Oligonucleotides containing 3′- S-phosphorothiolate linkages provide valuable analogues for exploring the catalytic mechanisms of enzymes and ribozymes, both to identify catalytic metal ions and to probe hydrogen-bonding interactions. Here, we have synthesized 2′- O-methyl-3′-thioguanosine to test a possible hydrogen-bonding interaction in the Tetrahymena ribozyme reaction. We developed an efficient method for the synthesis of 2′- O-methyl-3′-thioguanosine phosphoramidite in eight steps starting from 2′- O-methyl- N 2-(isobutyryl) guanosine with 10.4% overall yield. Following incorporation into oligonucleotides using solid-phase synthesis, we used this new analogue to investigate whether the 3′-oxygen of the guanosine cofactor in the Tetrahymena ribozyme reaction serves as an acceptor for the hydrogen bond donated by the adjacent 2′-hydroxyl group.

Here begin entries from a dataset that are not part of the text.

(** ** What can be stored *)

Definition balances_storable (m : gmap string Z) : Prop :=
  map_Forall (λ a v, a ≠ "" ∧ field a ∧ is_u64 v) m.
Definition token_storable (s : string) (t : Token) : Prop :=
  s ≠ "" ∧ t_name t ≠ "" ∧ t_owner t ≠ "" ∧
  Forall field [s; t_name t; t_owner t; dev_wallet t; treasury_wallet t] ∧
  is_u32 (decimals t) ∧
  Forall is_u64 [dev_allocation t; transfer_fee_bps t; burn_fee_bps t; max_tx_amount t;
                 max_wallet_amount t; t_max_supply t; total_supply t] ∧
  balances_storable (balances t) ∧
  Forall last_field (elements (blacklist t)) ∧ Forall last_field (elements (fee_exempt t)).
Definition collection_storable (col : string) (m : gmap string NftAsset) : Prop :=
  col ≠ "" ∧ field col ∧ m ≠ ∅ ∧
  map_Forall (λ i a, i ≠ "" ∧ nft_owner a ≠ "" ∧ field i ∧ field (nft_owner a) ∧
                     free_of "010" (metadata a) = true) m.
Definition pool_storable (k : string) (p : Pool) : Prop :=
  k = pool_key (token0 p) (token1 p) ∧ k ≠ "" ∧
  Forall is_u64 [reserve0 p; reserve1 p; fee_bps p; lp_total_supply p] ∧ balances_storable (lp_balances p).

(** Names are not empty, none contains a separator, and numbers have their width. *)
Definition storable (e : TokenEngine) : Prop :=
  map_Forall token_storable (tokens e) ∧ map_Forall collection_storable (nfts e) ∧
  map_Forall pool_storable (pools e).

#[export] Instance storable_dec e : Decision (storable e).
Proof.
  unfold storable, token_storable, collection_storable, pool_storable, balances_storable. apply _.
Defined.

Lemma name_field s : token_name_ok s = true → field s ∧ s ≠ "".
Proof.
  intros H. pose proof (name_free s H). unfold token_name_ok in H. apply andb_prop in H as [Hne H].
  split; [split; [done|]|by apply is_empty_false, negb_true_iff].
  eapply all_chars_impl; [|exact H]. intros c Hc. cbn beta in *. apply negb_true_iff in Hc.
  apply negb_true_iff. do 3 apply orb_false_elim in Hc as [Hc _].
  apply orb_false_elim in Hc as [_ Hc]. by rewrite Ascii.eqb_sym.
Qed.

#[local] Notation loads := (loads load_line).

(** ** Single lines *)

Ltac by_clean ::= repeat (apply Forall_cons; split); try apply Forall_nil; try done;
  try (by apply to_string_free_of); try (by match goal with |- free_of _ (bit ?b) = true => destruct b end).

Lemma load_token_line sym t e :
  token_storable sym t →
  load_line (token_line sym t) e =
  Some (Ok (put_token sym (mkToken (t_name t) (t_owner t) (decimals t) (burnable t) (dev_wallet t)
    (dev_allocation t) (treasury_wallet t) (transfer_fee_bps t) (burn_fee_bps t) (paused t)
    (max_tx_amount t) (max_wallet_amount t) (t_max_supply t) (total_supply t) ∅ ∅ ∅) e)).
Proof.
  intros (Hs & Hn & Ho & Hf & Hd & Hu & _). unfold load_line, token_line.
  rewrite getline_join by done. cbn [String.eqb Ascii.eqb Bool.eqb].
  rewrite getlines_join; [|cleanup; unfold clean; by_clean|apply to_string_ne].
  cleanup. cbn [length Nat.ltb Nat.leb]. unfold load_token. cbn [length Nat.leb nth].
  rewrite !number_or_to_string, !number_to_string by (done || (unfold is_u64, is_u32 in *; lia)).
  cbn [mbind option_bind]. rewrite !bit_eqb, u32_small by done.
  rewrite (proj2 (is_empty_false _) Hn), (proj2 (is_empty_false _) Hs). cbn [t_owner].
  by rewrite (proj2 (is_empty_false _) Ho).
Qed.

Ltac open_line := unfold load_line; rewrite getline_join by done; cbn [String.eqb Ascii.eqb Bool.eqb].
Lemma load_balance_line sym a v e :
  sym ≠ "" → field sym → a ≠ "" → field a → is_u64 v →
  load_line (join "|" ["B"; sym; a; to_string v]) e = Some (Ok (credit sym a v e)).
Proof.
  intros Hs [Hf _] Ha [Hg _] Hv. open_line. rewrite !getline_join by done.
  rewrite getline_last by by apply to_string_free_of. no_empty. by rewrite number_to_string.
Qed.
Lemma load_blacklist_line sym w e :
  sym ≠ "" → field sym → last_field w →
  load_line (join "|" ["X"; sym; w]) e = Some (Ok (add_blacklist sym w e)).
Proof.
  intros Hs [Hf _] [Hw Hg]. open_line. rewrite getline_join by done.
  rewrite getline_last by done. by no_empty.
Qed.
Lemma load_exempt_line sym w e :
  sym ≠ "" → field sym → last_field w →
  load_line (join "|" ["E"; sym; w]) e = Some (Ok (add_fee_exempt sym w e)).
Proof.
  intros Hs [Hf _] [Hw Hg]. open_line. rewrite getline_join by done.
  rewrite getline_last by done. by no_empty.
Qed.
Lemma load_nft_line col i a e :
  col ≠ "" → field col → i ≠ "" → field i → nft_owner a ≠ "" → field (nft_owner a) →
  free_of "010" (metadata a) = true →
  load_line (join "|" ["N"; col; i; nft_owner a; metadata a]) e = Some (Ok (put_nft col i a e)).
Proof.
  intros Hc [Hf _] Hi [Hg _] Ho [Hh _] Hm. open_line. rewrite !getline_join by done.
  rewrite getline_last by done. no_empty. by destruct a.
Qed.

Lemma pool_storable_names k p :
  pool_storable k p → field (token0 p) ∧ field (token1 p) ∧ token0 p ≠ "" ∧ token1 p ≠ "".
Proof.
  intros (-> & Hk & _). unfold pool_key in Hk.
  destruct (ordered_pair (token0 p) (token1 p)) as [[x y]|] eqn:E; [|done].
  apply ordered_pair_Some in E as ([Fx Nx]%name_field & [Fy Ny]%name_field & [[-> ->]|[-> ->]]); auto.
Qed.
Definition bare_pool (p : Pool) : Pool :=
  mkPool (token0 p) (token1 p) (reserve0 p) (reserve1 p) (fee_bps p) (lp_total_supply p) ∅.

We show that regardless of whether the guanosine cofactor bears a 3′-oxygen or 3′-sulfur leaving group, replacing the adjacent 2′-hydroxyl group with a 2′-methoxy group incurs the same energetic penalty, providing evidence against an interaction. These results indicate that the hydrogen bond donated by the guanosine 2′-hydroxyl group contributes to catalytic function in a manner distinct from the U −1 2′-hydroxyl group.